### [TASK DIRECTIONS]
For the data below, say how many lines contain "Record". Only the number should be given.

### [PROVIDED INFORMATION]
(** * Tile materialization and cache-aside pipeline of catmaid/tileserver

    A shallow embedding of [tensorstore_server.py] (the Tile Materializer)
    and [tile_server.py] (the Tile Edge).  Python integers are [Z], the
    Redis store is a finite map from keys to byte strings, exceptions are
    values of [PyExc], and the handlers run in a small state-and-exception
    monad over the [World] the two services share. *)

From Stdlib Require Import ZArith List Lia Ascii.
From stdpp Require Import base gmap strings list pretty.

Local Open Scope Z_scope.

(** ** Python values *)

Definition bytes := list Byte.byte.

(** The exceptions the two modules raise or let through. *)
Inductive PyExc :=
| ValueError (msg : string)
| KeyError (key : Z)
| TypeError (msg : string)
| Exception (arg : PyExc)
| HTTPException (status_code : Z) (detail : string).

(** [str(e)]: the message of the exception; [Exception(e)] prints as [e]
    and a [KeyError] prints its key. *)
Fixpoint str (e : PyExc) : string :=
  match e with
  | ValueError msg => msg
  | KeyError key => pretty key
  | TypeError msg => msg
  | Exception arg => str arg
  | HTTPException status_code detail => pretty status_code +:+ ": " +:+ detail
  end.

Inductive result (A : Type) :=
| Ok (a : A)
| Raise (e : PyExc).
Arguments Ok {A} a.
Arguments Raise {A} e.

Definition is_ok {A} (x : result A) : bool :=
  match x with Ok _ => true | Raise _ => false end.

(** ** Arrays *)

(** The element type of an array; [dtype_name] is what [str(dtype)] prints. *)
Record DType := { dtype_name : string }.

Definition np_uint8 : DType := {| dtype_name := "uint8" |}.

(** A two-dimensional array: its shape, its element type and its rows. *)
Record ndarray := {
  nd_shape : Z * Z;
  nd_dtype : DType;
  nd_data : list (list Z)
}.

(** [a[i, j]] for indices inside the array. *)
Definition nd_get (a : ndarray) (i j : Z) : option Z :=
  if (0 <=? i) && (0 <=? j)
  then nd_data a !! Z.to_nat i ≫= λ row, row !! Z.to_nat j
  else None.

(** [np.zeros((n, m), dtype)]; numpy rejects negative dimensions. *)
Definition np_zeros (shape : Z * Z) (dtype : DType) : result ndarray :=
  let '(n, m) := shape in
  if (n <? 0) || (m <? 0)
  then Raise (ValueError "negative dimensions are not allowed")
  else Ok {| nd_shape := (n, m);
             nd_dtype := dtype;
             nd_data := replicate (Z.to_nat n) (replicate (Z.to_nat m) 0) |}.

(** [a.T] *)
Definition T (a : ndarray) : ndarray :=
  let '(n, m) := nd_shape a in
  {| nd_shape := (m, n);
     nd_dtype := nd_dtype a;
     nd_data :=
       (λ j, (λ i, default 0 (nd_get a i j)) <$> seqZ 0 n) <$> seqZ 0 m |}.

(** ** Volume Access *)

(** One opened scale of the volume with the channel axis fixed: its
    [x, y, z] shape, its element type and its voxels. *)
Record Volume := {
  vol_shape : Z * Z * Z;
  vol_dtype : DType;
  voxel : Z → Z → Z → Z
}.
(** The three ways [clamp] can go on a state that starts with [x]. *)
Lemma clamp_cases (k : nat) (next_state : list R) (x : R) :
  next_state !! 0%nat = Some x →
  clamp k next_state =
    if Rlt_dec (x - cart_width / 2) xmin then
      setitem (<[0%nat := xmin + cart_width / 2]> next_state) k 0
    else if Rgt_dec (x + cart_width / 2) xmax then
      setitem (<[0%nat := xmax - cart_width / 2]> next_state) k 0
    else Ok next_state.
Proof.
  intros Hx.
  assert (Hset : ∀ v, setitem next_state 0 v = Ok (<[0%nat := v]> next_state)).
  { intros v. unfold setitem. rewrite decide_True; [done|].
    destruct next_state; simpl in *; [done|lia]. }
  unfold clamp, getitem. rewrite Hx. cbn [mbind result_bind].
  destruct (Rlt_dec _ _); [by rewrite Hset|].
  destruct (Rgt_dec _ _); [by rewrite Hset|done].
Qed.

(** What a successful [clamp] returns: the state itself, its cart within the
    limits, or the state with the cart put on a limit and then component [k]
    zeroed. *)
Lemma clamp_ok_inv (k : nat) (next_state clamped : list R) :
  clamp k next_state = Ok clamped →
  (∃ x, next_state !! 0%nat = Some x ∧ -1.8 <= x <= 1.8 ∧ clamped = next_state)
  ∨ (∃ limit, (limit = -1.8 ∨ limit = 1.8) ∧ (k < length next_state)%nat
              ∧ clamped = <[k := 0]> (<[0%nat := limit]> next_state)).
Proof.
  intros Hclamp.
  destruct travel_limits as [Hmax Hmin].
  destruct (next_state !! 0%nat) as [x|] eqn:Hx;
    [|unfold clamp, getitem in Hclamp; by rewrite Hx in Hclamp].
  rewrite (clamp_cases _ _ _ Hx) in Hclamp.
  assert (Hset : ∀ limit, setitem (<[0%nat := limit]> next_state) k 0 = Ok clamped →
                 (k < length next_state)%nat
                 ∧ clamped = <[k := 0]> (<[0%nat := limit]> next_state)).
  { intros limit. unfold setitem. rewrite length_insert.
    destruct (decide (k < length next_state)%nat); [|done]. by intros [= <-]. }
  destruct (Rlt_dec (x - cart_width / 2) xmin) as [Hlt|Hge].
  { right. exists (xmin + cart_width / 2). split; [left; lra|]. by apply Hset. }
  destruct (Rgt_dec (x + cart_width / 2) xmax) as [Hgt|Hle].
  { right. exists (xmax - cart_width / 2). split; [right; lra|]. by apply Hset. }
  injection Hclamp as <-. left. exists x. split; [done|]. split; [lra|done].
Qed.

### [OUTPUT OF THE TASK]
3